Knowing that CFTR mutations caused cystic fibrosis didn’t explain how. What did the CFTR protein actually do? Why did losing it fill lungs with mucus? Could you fix the disease by restoring the protein? And which of the 2,000+ different CFTR mutations could be treated the same way?
These questions required a completely different toolkit. Not sequencing or statistics, but experimental manipulation: knocking out genes in cells, measuring what changed, testing whether restoring function rescued the disease.
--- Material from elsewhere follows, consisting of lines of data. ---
(* ===== verification/T0.v ===== *)
(** * The T=0 protocol of smart cards

    ISO 7816-3, character-oriented: the terminal sends a command header, then obeys the card's
    procedure bytes: wait, transfer all that is left, transfer one byte, or end with a
    status.  [t0] is that protocol as a relation between what the card sends and what the
    terminal sends and returns.  The bytes on the line are the accesses to the card's data
    registers; [silent] says of an operation that it has none. *)
From S2P Require Import Prelude Machine Board Regs Clock Stopwatch Wdt.

(** [T0_NULL] and [SIM_T0_NULL_BYTE] of the programs. *)
Definition T0_NULL : Z := 0x60.
(** ** The protocol *)

(** What is left of the transfer. *)
Inductive pending := Send (data : list Z) | Receive (n : nat).
(** [t0 ins p card sent response]: with [p] left, the card sends [card], the reader sends [sent]
    and returns [response], whose last two bytes are the status. *)
Inductive t0 (ins : Z) : pending -> list Z -> list Z -> list Z -> Prop :=
  | t0_wait p card sent response :
      t0 ins p card sent response -> t0 ins p (T0_NULL :: card) sent response
  | t0_send_all data card sent response :
      ins <> T0_NULL -> t0 ins (Send []) card sent response ->
      t0 ins (Send data) (ins :: card) (data ++ sent) response
  | t0_receive_all data card sent response :
      ins <> T0_NULL -> t0 ins (Receive 0) card sent response ->
      t0 ins (Receive (length data)) (ins :: data ++ card) sent (data ++ response)
  | t0_send_one data card sent response :
      not8 ins <> T0_NULL -> t0 ins (Send (tail data)) card sent response ->
      t0 ins (Send data) (not8 ins :: card) (take 1 data ++ sent) response
  | t0_receive_one b n card sent response :
      not8 ins <> T0_NULL -> t0 ins (Receive n) card sent response ->
      t0 ins (Receive (S n)) (not8 ins :: b :: card) sent (b :: response)
  | t0_receive_none card sent response :
      not8 ins <> T0_NULL -> t0 ins (Receive 0) card sent response ->
      t0 ins (Receive 0) (not8 ins :: card) sent response
  | t0_status p sw1 sw2 :
      sw1 <> T0_NULL -> sw1 <> ins -> sw1 <> not8 ins -> t0 ins p [sw1; sw2] [] [sw1; sw2].

(** The bytes on the card's line, oldest first. *)
Definition card_rx (e : event) : list Z :=
  match e with Rd p v => if decide (p = Mmio 32 SIM_RXB) then [u8 v] else [] | Wr _ _ => [] end.
Definition card_tx (e : event) : list Z :=
  match e with Wr p v => if decide (p = Mmio 32 SIM_TXB) then [u8 v] else [] | Rd _ _ => [] end.
Definition received : list event -> list Z := accesses card_rx.
Definition sent : list event -> list Z := accesses card_tx.
Definition off_card (e : event) : Prop := event_port e <> Mmio 32 SIM_RXB /\ event_port e <> Mmio 32 SIM_TXB.
Lemma off_card_quiet l : Forall off_card l -> received l = [] /\ sent l = [].
Proof.
  intros H. split; apply accesses_quiet; (eapply Forall_impl; [exact H|]); intros [p v|p v] [H1 H2]; simpl in *; by rewrite ?decide_False by done.
Qed.

Section Silent.
Context {D A : Type} `{!Device D} `{B : Board}.
Implicit Types w : world D A.
#[local] Abbreviation M := (M D A).
(** What neither touches memory nor the card's data registers. *)
Definition silent {R} (m : M R) : Prop :=
  forall f w, match m f w with
              | Done _ w' => w_mem w' = w_mem w /\ exists l, w_log w' = l ++ w_log w /\ Forall off_card l
              | Stop _ _ => True
              end.
Lemma silent_ret {R} (r : R) : silent (mret r).
Proof. intros f w. split; [done|]. by exists []. Qed.
Lemma silent_bind {R S} (m : M R) (k : R -> M S) : silent m -> (forall r, silent (k r)) -> silent (m ≫= k).
Proof.
  intros Hm Hk f w. specialize (Hm f w). unfold mbind, M_bind. destruct (m f w) as [r w1|]; [|done].
  specialize (Hk r f w1). destruct (k r f w1) as [s w2|]; [|done]. destruct Hm as (E1 & l1 & L1 & F1), Hk as (E2 & l2 & L2 & F2).
  split; [congruence|]. exists (l2 ++ l1). rewrite L2, L1, app_assoc. split; [done|]. by apply Forall_app.
Qed.
Lemma silent_rd p : p <> Mmio 32 SIM_RXB -> p <> Mmio 32 SIM_TXB -> silent (rd p).
Proof. intros H1 H2 f w. unfold rd. destruct (dev_read p (w_dev w)) as [v d]. split; [done|]. eexists [_]. split; [done|]. by repeat constructor. Qed.
Lemma silent_wr p v : p <> Mmio 32 SIM_RXB -> p <> Mmio 32 SIM_TXB -> silent (wr p v).
Proof. intros H1 H2 f w. split; [done|]. eexists [_]. split; [done|]. by repeat constructor. Qed.
Lemma silent_get_app : silent get_app. Proof. intros f w. split; [done|]. by exists []. Qed.
Lemma silent_put_app a : silent (put_app a). Proof. intros f w. split; [done|]. by exists []. Qed.
Lemma silent_get_lib : silent get_lib. Proof. intros f w. split; [done|]. by exists []. Qed.
Lemma silent_put_lib l : silent (put_lib l). Proof. intros f w. split; [done|]. by exists []. Qed.
Lemma silent_udiv a b : silent (udiv a b).
Proof. intros f w. unfold udiv. destruct (Z.eqb b 0); [done|]. split; [done|]. by exists []. Qed.
Lemma silent_when b (m : M unit) : silent m -> silent (when b m).
Proof. destruct b; [done|]. intros _. apply silent_ret. Qed.
Lemma silent_iter {X R} (body : X -> M (X + R)) x : (forall x, silent (body x)) -> silent (iter body x).
Proof.
  intros Hb f. unfold iter. assert (forall n x, silent (fun f w => loop n body x f w)) as Hl; [|intros w; exact (Hl _ x f w)].
  induction n as [|n IH]; intros y; [done|]. intros f' w. simpl. specialize (Hb y f' w).
  destruct (body y f' w) as [[y'|r] w1|]; [|done|done]. specialize (IH y' f' w1). cbv beta in IH.
  destruct (loop n body y' f' w1) as [s w2|]; [|done]. destruct Hb as (E1 & l1 & L1 & F1), IH as (E2 & l2 & L2 & F2).
  split; [congruence|]. exists (l2 ++ l1). rewrite L2, L1, app_assoc. split; [done|]. by apply Forall_app.
Qed.
End Silent.
Ltac silent_tac :=
  repeat lazymatch goal with
  | |- silent (mbind _ _) => apply silent_bind; [|intros ?]
  | |- silent (mret _) => apply silent_ret
  | |- silent (rd _) => apply silent_rd; discriminate
  | |- silent (rd32 _) => apply silent_rd; discriminate
  | |- silent (wr _ _) => apply silent_wr; discriminate
  | |- silent (wr32 _ _) => apply silent_wr; discriminate
  | |- silent get_lib => apply silent_get_lib
  | |- silent get_app => apply silent_get_app
  | |- silent (put_app _) => apply silent_put_app
  | |- silent (put_lib _) => apply silent_put_lib
  | |- silent (udiv _ _) => apply silent_udiv
  | |- silent (when _ _) => apply silent_when
  | |- silent (iter _ _) => apply silent_iter; intros ?
  | |- silent (match ?x with _ => _ end) => destruct x eqn:?
  | |- silent (let _ := _ in _) => cbv zeta
  end.
Section Quiet.
Context {D A : Type} `{!Device D} `{B : Board}.
Lemma silent_get : silent (D := D) (A := A) stopwatch_get.
Proof. unfold stopwatch_get. silent_tac. Qed.
Lemma silent_elapsed t : silent (D := D) (A := A) (stopwatch_elapsed_ms t).
Proof. unfold stopwatch_elapsed_ms, stopwatch_elapsed, stopwatch_get. silent_tac. Qed.
Lemma watchdog_pin g : board_pm_wadog = Some g -> 0xF1400000 <= GPIO_PIN g.
Proof. intros Hg. pose proof board_pm_wadog_pos as Hpos. rewrite Hg in Hpos. unfold GPIO_PIN, GPIO_BASE. lia. Qed.
Lemma silent_toggle g : board_pm_wadog = Some g -> silent (D := D) (A := A) (gpio_toggle g).
Proof.
  intros Hg. apply watchdog_pin in Hg. unfold gpio_toggle, gpio_get, gpio_set, rd32, wr32.
  repeat (apply silent_bind; [|intros ?]); try apply silent_ret; (apply silent_rd || apply silent_wr);
    intros Hp; injection Hp as Hp; unfold SIM_RXB, SIM_TXB in Hp; lia.
Qed.
Lemma silent_serve : silent (D := D) (A := A) wdt_serve.
Proof.
  unfold wdt_serve, note_wdt_serve, cpu_wdt_reload, cpu_enable_irq, cpu_enable_irq_or_fiq, cpu_wdt_get_reload,
    cpu_wdt_password_access, cpu_wdt_modify_access, stopwatch_elapsed_ms, stopwatch_elapsed, stopwatch_get.
  silent_tac. by apply silent_toggle.
Qed.
End Quiet.

(** ** What is on the line *)
Section Line.
Context {D A : Type} `{!Device D} (w0 : world D A) (f : nat).
Implicit Types w : world D A.
#[local] Abbreviation anything := (fun (_ : cause) (_ : world D A) => True).
(** Since [w0] the card sent [cs] and was sent [sn]. *)
Definition point (cs sn : list Z) w : Prop :=
  exists es, w_log w = es ++ w_log w0 /\ received es = cs /\ sent es = sn.
Lemma point_start : point [] [] w0.
Proof. by exists []. Qed.
Lemma point_event cs sn w w' e : point cs sn w -> w_log w' = e :: w_log w ->
  point (cs ++ card_rx e) (sn ++ card_tx e) w'.
Proof.
  intros (es & L & <- & <-) L'. exists (e :: es). rewrite L', L. split; [done|].
  unfold received, sent. by rewrite !accesses_cons.
Qed.
Lemma wp_silent {R} (m : M D A R) Q cs sn w : silent m -> point cs sn w ->
  (forall r w', point cs sn w' -> w_mem w' = w_mem w -> Q r w') -> wp anything m Q f w.
Proof.
  intros Hm (es & L & R1 & S1) HQ. specialize (Hm f w). unfold wp. destruct (m f w) as [r w'|]; [|done].
  destruct Hm as (Em & l & Ll & F). destruct (off_card_quiet l F) as [R2 S2]. apply HQ; [|done].
  exists (l ++ es). unfold received, sent in *. by rewrite Ll, L, app_assoc, !accesses_app, R2, S2, !app_nil_r.
Qed.
Lemma u8_u32 v : u8 (u32 v) = u8 v.
Proof. unfold u8, u32. apply Z.mod_mod_divide. by exists (2 ^ 24). Qed.
End Line.
Arguments wp_silent {D A} {w0 f} {R} m Q cs sn w.
Arguments point_event {D A} {w0} cs sn w w' e.

(** ** Transfers of [m] data bytes *)
Definition remaining (p : pending) : nat := match p with Send data => length data | Receive n => n end.
Definition after (m : nat) (p : pending) : pending :=
  match p with Send data => Send (drop m data) | Receive n => Receive (n - m) end.
Definition moved (m : nat) (p : pending) (out inp : list Z) : Prop :=
  match p with Send data => out = take m data /\ inp = [] | Receive _ => out = [] /\ length inp = m end.
Lemma t0_all ins p out inp cs sn rs : ins <> T0_NULL -> moved (remaining p) p out inp ->
  t0 ins (after (remaining p) p) cs sn rs -> t0 ins p (ins :: inp ++ cs) (out ++ sn) (inp ++ rs).
Proof.
  intros Hi Hm H. destruct p as [data|n]; simpl in *; destruct Hm as [-> Hm].
  - rewrite drop_all in H. rewrite firstn_all, Hm. by apply t0_send_all.
  - rewrite Nat.sub_diag in H. rewrite <- Hm. by apply t0_receive_all.
Qed.
Lemma t0_one ins p out inp cs sn rs : not8 ins <> T0_NULL -> moved (min 1 (remaining p)) p out inp ->
  t0 ins (after (min 1 (remaining p)) p) cs sn rs -> t0 ins p (not8 ins :: inp ++ cs) (out ++ sn) (inp ++ rs).
Proof.
  intros Hi Hm H. destruct p as [[|b data]|[|n]]; simpl in *; destruct Hm as [-> Hm].
  - subst inp. by apply (t0_send_one _ []).
  - subst inp. by apply (t0_send_one _ (b :: data)).
  - apply nil_length_inv in Hm as ->. by apply t0_receive_none.
  - destruct inp as [|b [|]]; try discriminate Hm. apply t0_receive_one; [done|]. by rewrite Nat.sub_0_r in H.
Qed.
Lemma t0_waits ins p k cs sn rs : t0 ins p cs sn rs -> t0 ins p (replicate k T0_NULL ++ cs) sn rs.
Proof. intros H. induction k as [|k IH]; [done|]. by apply t0_wait. Qed.

Lemma moved_next m p out inp out' inp' : moved m p out inp -> moved 1 (after m p) out' inp' ->
  moved (S m) p (out ++ out') (inp ++ inp').
Proof.
  destruct p as [data|n]; simpl; intros [-> H1] [-> H2].
  - subst. split; [|done]. by rewrite take_take_drop, Nat.add_1_r.
  - split; [done|]. rewrite length_app. lia.
Qed.
Lemma after_next m p : after 1 (after m p) = after (S m) p.
Proof. destruct p as [data|n]; simpl; [by rewrite drop_drop, Nat.add_1_r|f_equal; lia]. Qed.
Lemma remaining_after m p : remaining (after m p) = (remaining p - m)%nat.
Proof. destruct p; simpl; [by rewrite length_drop|done]. Qed.

(** A card that sends its script a byte at a time, whenever it is read. *)
Definition scripted_card : Device (Z * list Z) :=
  {| dev_read p s := let '(t, script) := s in
       if decide (p = Mmio 32 STM_TIM0) then (t, (t + 1000, script))
       else if decide (p = Mmio 32 SIM_RIS) then (SIM_RIS_OK, (t + 1000, script))
       else if decide (p = Mmio 32 SIM_RXB) then (default 0 (head script), (t + 1000, tail script))
       else (0, (t + 1000, script));
     dev_write p v s := s |}.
It took another decade of reverse genetics—creating cell lines and mouse models with precise CFTR mutations—before researchers understood that CFTR was a chloride channel, that its loss disrupted ion transport, and that different mutations affected protein folding, trafficking, or function in distinct ways.
This pattern repeats across genetics. GWAS finds hundreds of type 2 diabetes loci—but which genes at each locus actually matter? Burden tests implicate loss-of-function mutations in SCN2A in epilepsy—but can you treat it by boosting the remaining gene copy? Variant discovery is just the beginning. Understanding mechanism requires moving from variant to system.
Then in 2024, Lenk and colleagues used CRISPR activation to treat SCN2A haploinsufficiency in mice—not by fixing the mutation, but by increasing expression of the normal copy. Neurons fired properly again. Seizures decreased. The approach worked because they understood not just which gene was broken, but how gene regulation could be manipulated to restore normal function.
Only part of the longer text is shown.